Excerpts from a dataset
(** ** [allocator_create] of the buddy allocator *)


Lemma round_down_mod x p : 0 < p → (x - x mod p) mod p = 0.
Proof.
  intros Hp. pose proof (Z.div_mod x p ltac:(lia)) as E.
  replace (x - x mod p) with (x / p * p) by lia. apply Z.mod_mul. lia.
Qed.

(** Modelled from the spec: [create] fails exactly when the usable space
    after alignment padding is smaller than one minimum block, or
    [max_order < min_order]; [min_order] is 4, [max_order] the largest order
    up to 20 whose block fits the usable size, and the padding what aligns
    the arena start up to a multiple of the largest block size. *)
Definition spec_create_fails (A size : Z) : bool :=
  let usable := size - 544 in
  let min_order := 4 in
  let max_order := Z.min 20 (Z.log2 usable) in
  let arena := A + 544 in
  let aligned := arena + (- arena) mod 2 ^ max_order in
  let after_padding := usable - (aligned - arena) in
  (after_padding <? 2 ^ min_order) || (max_order <? min_order).


(** Where the code departs from the spec.  Over the 4640 bytes at 69096 the
    usable 4096 bytes give [max_order] 12 and lose 4088 bytes to padding; 8
    bytes are left, fewer than a minimum block, and the spec requires
    failure.  [create] returns the allocator, with every free list empty:
    its test [align_pad >= usable] compares the padding, always below
    [2^max_order], with the usable size before padding, at least
    [2^max_order].  The amended statement below leaves this case out. *)
Lemma create_returns_allocator_without_block :
  spec_create_fails 69096 4640 = true ∧
  fst <$> Buddy.allocator_create ∅ 69096 4640 = Some 69096 ∧
  bd_observe ∅ 69096 4640 [] = Some ([], []).
Proof. split_and!; vm_compute; reflexivity. Qed.



(** ** First fit and coalescing in the free-list allocator *)

(** The first block that fits is determined by the list. *)
Lemma fl_first_fit_unique need (pre pre' post post' : list FL.blk) b s b' s' :
  pre ++ (b, s, true) :: post = pre' ++ (b', s', true) :: post' →
  FL.small need pre → need <= s → FL.small need pre' → need <= s' →
  pre = pre' ∧ b = b' ∧ s = s' ∧ post = post'.
Proof.
  revert pre'. induction pre as [|x pre IH]; intros pre' E Hs Hn Hs' Hn'.
  - destruct pre' as [|x' pre']; simpl in E.
    + by simplify_eq.
    + simplify_eq. apply Forall_cons in Hs' as [Hx _]. simpl in Hx.
      specialize (Hx eq_refl). lia.
  - destruct pre' as [|x' pre']; simpl in E.
    + simplify_eq. apply Forall_cons in Hs as [Hx _]. simpl in Hx.
      specialize (Hx eq_refl). lia.
    + injection E as -> E. apply Forall_cons in Hs as [_ Hs].
      apply Forall_cons in Hs' as [_ Hs'].
      destruct (IH pre' E Hs Hn Hs' Hn') as (-> & -> & -> & ->). done.
Qed.

(** [alloc] takes the first block that fits. *)
Lemma fl_alloc_at m a size pre b s post n :
  FL.inv m a size (pre ++ (b, s, true) :: post) →
  FL.small (FL.need_of n) pre → FL.need_of n <= s → 0 < n → FL.size_ok n →
  ∃ m', FreeList.allocator_alloc m a n = Some (b + 24, m') ∧
        FL.inv m' a size (pre ++ FL.taken b s (FL.need_of n) ++ post).
Proof.
  intros Hinv Hs Hn Hn0 Hok.
  destruct (FL.alloc_spec _ _ _ _ n Hinv Hn0 Hok)
    as [[Hsm _]|(pre' & b' & s' & post' & m' & E & Hs' & Hn' & Hal & Hinv')].
  - unfold FL.small in Hsm. rewrite Forall_app, Forall_cons in Hsm.
    destruct Hsm as (_ & Hx & _). simpl in Hx. specialize (Hx eq_refl). lia.
  - destruct (fl_first_fit_unique _ _ _ _ _ _ _ _ _ E Hs Hn Hs' Hn')
      as (-> & -> & -> & ->).
    by exists m'.
Qed.

Lemma fl_next_size_ge lo hi s post : FL.tiled lo hi post → s <= FL.next_size s post.
Proof. destruct post as [|[[b' s'] [|]] post]; simpl; lia. Qed.

Lemma fl_merge_prev_snoc_live pre b0 s0 b s :
  FL.merge_prev (pre ++ [(b0, s0, false)]) b s = pre ++ [(b0, s0, false); (b, s, true)].
Proof.
  rewrite FL.merge_prev_live; [by rewrite <- app_assoc|].
  unfold FL.ends_live. by rewrite reverse_snoc.
Qed.

(** Two adjacent live blocks freed, in either order: the blocks after. *)
Lemma fl_free_two m a size pre b1 s1 b2 s2 post :
  FL.inv m a size (pre ++ (b1, s1, false) :: (b2, s2, false) :: post) →
  let final := FL.merge_prev pre b1 (s1 + FL.next_size s2 post) ++ FL.next_rest post in
  (∃ m1 m2, FreeList.allocator_free m a (b1 + 24) = Some m1 ∧
            FreeList.allocator_free m1 a (b2 + 24) = Some m2 ∧
            FL.inv m2 a size final) ∧
  (∃ m1 m2, FreeList.allocator_free m a (b2 + 24) = Some m1 ∧
            FreeList.allocator_free m1 a (b1 + 24) = Some m2 ∧
            FL.inv m2 a size final).
Proof.
  intros Hinv final. split.
  - destruct (FL.free_spec _ _ _ _ _ _ _ Hinv) as (m1 & Hf1 & Hinv1).
    unfold FL.freed in Hinv1. cbn [FL.next_size FL.next_rest] in Hinv1.
    exists m1. destruct (decide (FL.ends_live pre)) as [He|He].
    + rewrite FL.merge_prev_live in Hinv1 by done.
      rewrite <- app_assoc in Hinv1. cbn [app] in Hinv1.
      assert (Hinv1' : FL.inv m1 a size
                ((pre ++ [(b1, s1, true)]) ++ (b2, s2, false) :: post))
        by (by rewrite <- app_assoc).
      destruct (FL.free_spec _ _ _ _ _ _ _ Hinv1') as (m2 & Hf2 & Hinv2).
      exists m2. split; [done|]. split; [done|].
      unfold FL.freed in Hinv2. rewrite FL.merge_prev_free in Hinv2.
      unfold final. by rewrite FL.merge_prev_live.
    + destruct (FL.ends_free_snoc _ He) as (pre' & p & sp & ->).
      rewrite FL.merge_prev_free in Hinv1.
      destruct (FL.free_spec _ _ _ _ _ _ _ Hinv1) as (m2 & Hf2 & Hinv2).
      exists m2. split; [done|]. split; [done|].
      unfold FL.freed in Hinv2. rewrite FL.merge_prev_free in Hinv2.
      unfold final. rewrite FL.merge_prev_free.
      by replace (sp + (s1 + FL.next_size s2 post))
        with (sp + s1 + FL.next_size s2 post) by lia.
  - assert (Hinv' : FL.inv m a size
              ((pre ++ [(b1, s1, false)]) ++ (b2, s2, false) :: post))
      by (by rewrite <- app_assoc).
    destruct (FL.free_spec _ _ _ _ _ _ _ Hinv') as (m1 & Hf1 & Hinv1).
    unfold FL.freed in Hinv1. rewrite fl_merge_prev_snoc_live in Hinv1.
    rewrite <- app_assoc in Hinv1. cbn [app] in Hinv1.
    destruct (FL.free_spec _ _ _ _ _ _ _ Hinv1) as (m2 & Hf2 & Hinv2).
    exists m1, m2. split; [done|]. split; [done|]. exact Hinv2.
Qed.

(** Two blocks of a tiling, the second where the first ends, are
    neighbours in it. *)
Lemma fl_tiled_adjacent lo hi (bs : list FL.blk) b1 s1 f1 b2 s2 f2 :
  FL.tiled lo hi bs → (b1, s1, f1) ∈ bs → (b2, s2, f2) ∈ bs → b2 = b1 + s1 →
  ∃ pre post, bs = pre ++ (b1, s1, f1) :: (b2, s2, f2) :: post.
Proof.
  revert lo. induction bs as [|[[b s] f] bs IH]; intros lo Ht H1 H2 Hadj.
  - by apply elem_of_nil in H1.
  - simpl in Ht. destruct Ht as (-> & Hs & Ht).
    pose proof (FL.tiled_Forall _ _ _ Ht) as Hall. rewrite Forall_forall in Hall.
    apply elem_of_cons in H1 as [E1|H1]; apply elem_of_cons in H2 as [E2|H2].
    + simplify_eq. lia.
    + simplify_eq. exists []. destruct bs as [|[[b' s'] f'] bs]; [by apply elem_of_nil in H2|].
      simpl in Ht. destruct Ht as (-> & Hs' & Ht').
      apply elem_of_cons in H2 as [E2|H2].
      * simplify_eq. by exists bs.
      * pose proof (FL.tiled_Forall _ _ _ Ht') as Hall'.
        rewrite Forall_forall in Hall'. specialize (Hall' _ H2). simpl in Hall'. lia.
    + simplify_eq. specialize (Hall _ H1). simpl in Hall. lia.
    + destruct (IH _ Ht H1 H2 Hadj) as (pre & post & ->).
      by exists ((lo, s, f) :: pre), post.
Qed.

Lemma fl_frees_Forall (P : Z → Z → Prop) (bs : list FL.blk) :
  Forall (λ x : FL.blk, P x.1.1 x.1.2) bs → Forall (λ x : Z * Z, P x.1 x.2) (FL.frees bs).
Proof.
  intros H. apply Forall_forall. intros [b s] Hin.
  apply fl_elem_of_frees in Hin. rewrite Forall_forall in H. apply (H _ Hin).
Qed.

(** The free blocks around a free block of a tiling. *)
Lemma fl_frees_around lo hi (P R : list FL.blk) q sq :
  FL.tiled lo hi (P ++ (q, sq, true) :: R) →
  FL.frees (P ++ (q, sq, true) :: R) = FL.frees P ++ (q, sq) :: FL.frees R ∧
  q = lo + FL.total P ∧
  Forall (λ x : Z * Z, x.1 + x.2 <= q) (FL.frees P) ∧
  Forall (λ x : Z * Z, q + sq <= x.1) (FL.frees R).
Proof.
  intros Ht. apply FL.tiled_app in Ht as [HtP HtR].
  simpl in HtR. destruct HtR as (Hq & Hsq & HtR).
  split; [by rewrite fl_frees_app|]. split; [done|]. split.
  - apply (fl_frees_Forall (λ b s, b + s <= q)).
    eapply Forall_impl; [apply (FL.tiled_Forall _ _ _ HtP)|]. simpl. intros x. lia.
  - apply (fl_frees_Forall (λ b s, q + sq <= b)).
    eapply Forall_impl; [apply (FL.tiled_Forall _ _ _ HtR)|]. simpl. intros x. lia.
Qed.

(** The blocks that the merge with the block before leaves. *)
Lemma fl_merge_prev_shape lo b (pre : list FL.blk) s :
  FL.tiled lo b pre →
  ∃ P q sq, FL.merge_prev pre b s = P ++ [(q, sq, true)] ∧
            q <= b ∧ q + sq = b + s.
Proof.
  intros Ht. destruct (decide (FL.ends_live pre)) as [He|He].
  - exists pre, b, s. by rewrite FL.merge_prev_live.
  - destruct (FL.ends_free_snoc _ He) as (pre' & p & sp & ->).
    exists pre', p, (sp + s). rewrite FL.merge_prev_free. split; [done|].
    apply FL.tiled_app in Ht as [_ Ht]. simpl in Ht. lia.
Qed.

(** One call of a client, as equations. *)
Section ClientSteps.
Context (alloc : mem → Z → Z → option (Z * mem)).
Context (free : mem → Z → Z → option mem).

Lemma run_calls_cons h st c cs :
  run_calls alloc free h st (c :: cs)
  = step alloc free h st c ≫= λ st', run_calls alloc free h st' cs.
Proof. done. Qed.

Lemma step_alloc_eq h m ps n p m' :
  alloc m h n = Some (p, m') →
  step alloc free h (m, ps) (Alloc n)
  = Some (m', if p =? 0 then ps else (p, n) :: ps).
Proof. intros H. unfold step. by rewrite H. Qed.

Lemma step_free_eq h m ps i p n m' ps' :
  ps !! i = Some (p, n) → free m h p = Some m' → ps' = delete i ps →
  step alloc free h (m, ps) (Free i) = Some (m', ps').
Proof. intros Hi H ->. unfold step. rewrite Hi. by rewrite H. Qed.
End ClientSteps.

Lemma fl_observe_inv m0 a size cs m ps bs :
  fl_after m0 a size cs = Some (m, ps) → FL.inv m a size bs →
  fl_observe m0 a size cs
  = Some ((λ pn : Z * Z,
             (pn.1, load 8 (FreeList.bsize (FreeList.ptr_to_block pn.1)) m)) <$> ps,
          FL.frees bs).
Proof.
  intros Ha Hinv. unfold fl_observe. rewrite Ha.
  by rewrite (FL.free_blocks_spec _ _ _ _ Hinv).
Qed.

(** The scenario: 4096 bytes at [a], two [alloc(100)], then the two
    pointers freed, the first one first. *)
Lemma fl_scenario m0 a :
  0 < a → a + 4096 <= 2 ^ 64 →
  ∃ m1 m2 m3 m4 m5,
    FreeList.allocator_create m0 a 4096 = (a, m1) ∧
    FL.inv m1 a 4096 [(a + 24, 4072, true)] ∧
    FreeList.allocator_alloc m1 a 100 = Some (a + 48, m2) ∧
    FL.inv m2 a 4096 [(a + 24, 136, false); (a + 160, 3936, true)] ∧
    FreeList.allocator_alloc m2 a 100 = Some (a + 184, m3) ∧
    FL.inv m3 a 4096
      [(a + 24, 136, false); (a + 160, 136, false); (a + 296, 3800, true)] ∧
    FreeList.allocator_free m3 a (a + 48) = Some m4 ∧
    FL.inv m4 a 4096
      [(a + 24, 136, true); (a + 160, 136, false); (a + 296, 3800, true)] ∧
    FreeList.allocator_free m4 a (a + 184) = Some m5 ∧
    FL.inv m5 a 4096 [(a + 24, 4072, true)].
Proof.
  intros Ha Hend.
  destruct (FL.create_inv m0 a 4096 Ha Hend ltac:(lia)) as (m1 & Hc & I1).
  change (4096 - 24) with 4072 in I1.
  assert (Hneed : FL.need_of 100 = 136) by (vm_compute; reflexivity).
  assert (Hok : FL.size_ok 100) by (split; [lia | vm_compute; reflexivity]).
  destruct (fl_alloc_at m1 a 4096 [] (a + 24) 4072 [] 100) as (m2 & Ha1 & I2);
    [exact I1 | constructor | rewrite Hneed; lia | lia | done |].
  rewrite Hneed in I2.
  change (FL.taken (a + 24) 4072 136)
    with [(a + 24, 136, false); (a + 24 + 136, 3936, true)] in I2.
  cbn [app] in I2.
  replace (a + 24 + 136) with (a + 160) in I2 by lia.
  replace (a + 24 + 24) with (a + 48) in Ha1 by lia.
  destruct (fl_alloc_at m2 a 4096 [(a + 24, 136, false)] (a + 160) 3936 [] 100)
    as (m3 & Ha2 & I3);
    [exact I2 | by repeat constructor | rewrite Hneed; lia | lia | done |].
  rewrite Hneed in I3.
  change (FL.taken (a + 160) 3936 136)
    with [(a + 160, 136, false); (a + 160 + 136, 3800, true)] in I3.
  cbn [app] in I3.
  replace (a + 160 + 136) with (a + 296) in I3 by lia.
  replace (a + 160 + 24) with (a + 184) in Ha2 by lia.
  destruct (FL.free_spec m3 a 4096 [] (a + 24) 136
              [(a + 160, 136, false); (a + 296, 3800, true)] I3) as (m4 & Hf1 & I4).
  change (FL.freed [] (a + 24) 136 [(a + 160, 136, false); (a + 296, 3800, true)])
    with [(a + 24, 136, true); (a + 160, 136, false); (a + 296, 3800, true)] in I4.
  replace (a + 24 + 24) with (a + 48) in Hf1 by lia.
  destruct (FL.free_spec m4 a 4096 [(a + 24, 136, true)] (a + 160) 136
              [(a + 296, 3800, true)] I4) as (m5 & Hf2 & I5).
  change (FL.freed [(a + 24, 136, true)] (a + 160) 136 [(a + 296, 3800, true)])
    with [(a + 24, 4072, true)] in I5.
  replace (a + 160 + 24) with (a + 184) in Hf2 by lia.
  by exists m1, m2, m3, m4, m5.
Qed.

[Task brief]:
Would you output, from the records above, exactly the run of lines that starts at the line containing "(** The free" and ends at the line containing "q = lo + FL.total P ∧", and only that run?

[Response to this task]:
(** The free blocks around a free block of a tiling. *)
Lemma fl_frees_around lo hi (P R : list FL.blk) q sq :
  FL.tiled lo hi (P ++ (q, sq, true) :: R) →
  FL.frees (P ++ (q, sq, true) :: R) = FL.frees P ++ (q, sq) :: FL.frees R ∧
  q = lo + FL.total P ∧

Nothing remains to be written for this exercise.